Spitzer scolds White House over insurance scandals

N.Y. AG criticizes Bush administration for not exposing insurance industry scandals

Excerpted From CNNMoney
May 3, 2005

SEATTLE (Reuters) - New York Attorney General Eliot Spitzer, who is running for state governor in 2006, criticized President Bush's administration Monday for failing to expose illegal practices in the U.S. insurance industry.

Spitzer, who spoke to the Society of Business Editors and Writers, discussed his insurance industry investigation and other ongoing probes, including examinations of the home mortgage industry and executive compensation.

He said that despite 10 insurance industry executives having pled guilty to fraud charges and having paid more than a billion dollars in restitution, "not a word has come out of the White House about maybe there being a structural problem in the insurance industry.

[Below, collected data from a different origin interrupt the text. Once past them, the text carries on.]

(** Families without a shape parameter: a constant rescale. *)
Lemma translate_plain (e0 : entry) (c : string) (x : num) :
  MODEL_MAP !! name (describe v) = Some e0 ->
  fill_defaults e0
  = {| gs_cls := c; arg_map := Some []; rescale := Some (Constant x) |} ->
  (skgstat_to_gstools (Some gs) v kw registry).1
  = Ok {| cls := c;
          kwargs := setdefault "dim" (VInt (dim v)) kw
                      ∪ <["rescale" := VFloat x]>
                          (base_kwargs sill nugget er) |}.
Proof using gs_ok reg_ok has_sill has_nugget has_range.
  intros Hn Hfill.
  rewrite (translate_registered e0 x []
             (<["rescale" := VFloat x]> (base_kwargs sill nugget er)) Hn).
  - rewrite <- (fill_defaults_gs_cls e0), Hfill. reflexivity.
  - now rewrite Hfill.
  - now rewrite Hfill.
  - reflexivity.
Qed.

"This is an industry that does drive pricing in many sectors," Spitzer told reporters. "Insurance is integral to what we do."

The prosecutor, a Democrat whose investigations have rankled some in the business community, has been actively raising funds for his campaign, which he announced in December. Republican Gov. George Pataki has not said whether he will seek re-election to a fourth term.

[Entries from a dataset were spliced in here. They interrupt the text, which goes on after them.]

(** * The epicycle trajectory engine of [blend.py]

    A shallow embedding of the classes [Circle] and [Epicycle] and of the
    numpy primitives they call, followed by the properties of the
    trajectory, the period and the error paths.

    - float64 arithmetic is an interface ([Float64]): every operation of
      the program is kept in the order the program applies it, and the
      theorems hold for any interpretation of the interface.  The real
      numbers give one interpretation ([Float64_R]), used for concrete
      runs.
    - a Python method is a function from the object's state to an outcome
      and the state the call leaves behind; a raised exception keeps the
      mutations made before it, as in Python. *)

From Stdlib Require Import ZArith List Bool Lia Reals Lra.
Import ListNotations.

Set Implicit Arguments.

(** ** Exceptions and the method monad *)

Inductive exn : Type :=
| ValueError
| AttributeError
| TypeError
| IndexError
| OverflowError.

Inductive result (A : Type) : Type :=
| Ok (a : A)
| Raise (e : exn).
Arguments Ok {A} a.
Arguments Raise {A} e.

(** [M S A]: a method of an object with state [S] returning an [A]. *)
Definition M (S A : Type) : Type := S -> result A * S.

Definition ret {S A : Type} (a : A) : M S A := fun s => (Ok a, s).

Definition raise {S A : Type} (e : exn) : M S A := fun s => (Raise e, s).

Definition bind {S A B : Type} (m : M S A) (k : A -> M S B) : M S B :=
  fun s =>
    match m s with
    | (Ok a, s') => k a s'
    | (Raise e, s') => (Raise e, s')
    end.

Definition get {S : Type} : M S S := fun s => (Ok s, s).

Definition put {S : Type} (s : S) : M S unit := fun _ => (Ok tt, s).

Definition modify {S : Type} (f : S -> S) : M S unit := fun s => (Ok tt, f s).

(** A computation that cannot touch the state ([np.stack], indexing). *)
Definition lift {S A : Type} (r : result A) : M S A := fun s => (r, s).

Declare Scope py_scope.
Delimit Scope py_scope with py.
Notation "x <- m ;; k" := (bind m (fun x => k))
  (at level 61, m at next level, right associativity) : py_scope.
Notation "m ;; k" := (bind m (fun _ => k))
  (at level 61, right associativity) : py_scope.

(** [for a in l: body a] *)
Fixpoint for_each {S A : Type} (l : list A) (body : A -> M S unit) : M S unit :=
  match l with
  | [] => ret tt
  | a :: l' => bind (body a) (fun _ => for_each l' body)
  end.

(** ** float64 arithmetic *)

Class Float64 (F : Type) : Type := {
  fzero : F;                 (* 0.0 *)
  fone : F;                  (* 1.0 *)
  fpi : F;                   (* np.pi *)
  fadd : F -> F -> F;
  fmul : F -> F -> F;
  fdiv : F -> F -> F;
  fcos : F -> F;
  fsin : F -> F;
  of_int : Z -> F;           (* int -> float64 *)
  trunc : F -> Z             (* int(x): rounding toward zero *)
}.

(** The reals as an interpretation. *)
Definition Rtrunc (r : R) : Z :=
  if Rle_dec 0 r then Zfloor r else Zceil r.

#[export] Instance Float64_R : Float64 R := {
  fzero := 0%R;
  fone := 1%R;
  fpi := PI;
  fadd := Rplus;
  fmul := Rmult;
  fdiv := Rdiv;
  fcos := cos;
  fsin := sin;
  of_int := IZR;
  trunc := Rtrunc
}.

(** ** The numpy primitives the program calls *)

Module Np.
Section Numpy.
Context {F : Type} `{Float64 F}.

(** A one-dimensional float64 array. *)
Definition vec : Type := list F.

(** An array of rank one or two, a rank-two array by its rows. *)
Inductive ndarray : Type :=
| Arr1 (v : vec)
| Arr2 (rows : list vec).

(** [len(a.shape)] *)
Definition ndim (a : ndarray) : nat :=
  match a with
  | Arr1 _ => 1
  | Arr2 _ => 2
  end.

(** [a.shape] *)
Definition shape (a : ndarray) : list nat :=
  match a with
  | Arr1 v => [length v]
  | Arr2 rows => [length rows; length (hd [] rows)]
  end.

(** [a[r]] of a rank-two array, [a[r][i]] being [nth_error] of the row. *)
Definition row (a : ndarray) (r : nat) : option vec :=
  match a with
  | Arr1 _ => None
  | Arr2 rows => nth_error rows r
  end.

(** [np.empty((0,), dtype=np.float64)] *)
Definition empty0 : vec := [].

(** [np.zeros_like(a)] and [np.ones_like(a)] *)
Definition zeros_like (a : vec) : vec := map (fun _ => fzero) a.
Definition ones_like (a : vec) : vec := map (fun _ => fone) a.

(** [a * s], [a + s] and [s * a] for an array [a] and a scalar [s] *)
Definition mul_scalar (a : vec) (s : F) : vec := map (fun t => fmul t s) a.
Definition add_scalar (a : vec) (s : F) : vec := map (fun t => fadd t s) a.
Definition scalar_mul (s : F) (a : vec) : vec := map (fun t => fmul s t) a.

(** [np.cos(a)] and [np.sin(a)] *)
Definition cos (a : vec) : vec := map fcos a.
Definition sin (a : vec) : vec := map fsin a.

Fixpoint zip_with (f : F -> F -> F) (x y : vec) : vec :=
  match x, y with
  | a :: x', b :: y' => f a b :: zip_with f x' y'
  | _, _ => []
  end.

Spitzer asserted that his ongoing investigation into Maurice "Hank" Greenberg, former chairman and chief executive of American International Group Inc. will prove that the executive misled the public about some of the company's dealings.

"I won't cave, and I won't settle in this case," Spitzer said. "The facts are going to be on our side."

In past statements, Spitzer has said he expected to reach a civil settlement with AIG rather than to bring criminal charges, and he has not made clear whether he would indict Greenberg.

Sources have said that Spitzer and the Securities and Exchange Commission are investigating a range of issues, from reinsurance deals with offshore entities to the suspect accounting for a transaction with Berkshire Hathaway Inc.'s General Re.

AIG has said it is cooperating with regulators.

On Sunday, the company said it would restate more than four years of financial reports, slashing $2.7 billion from its net worth. The stock recovered Monday, however, after investors saw the latest disclosures as being less damaging than originally feared.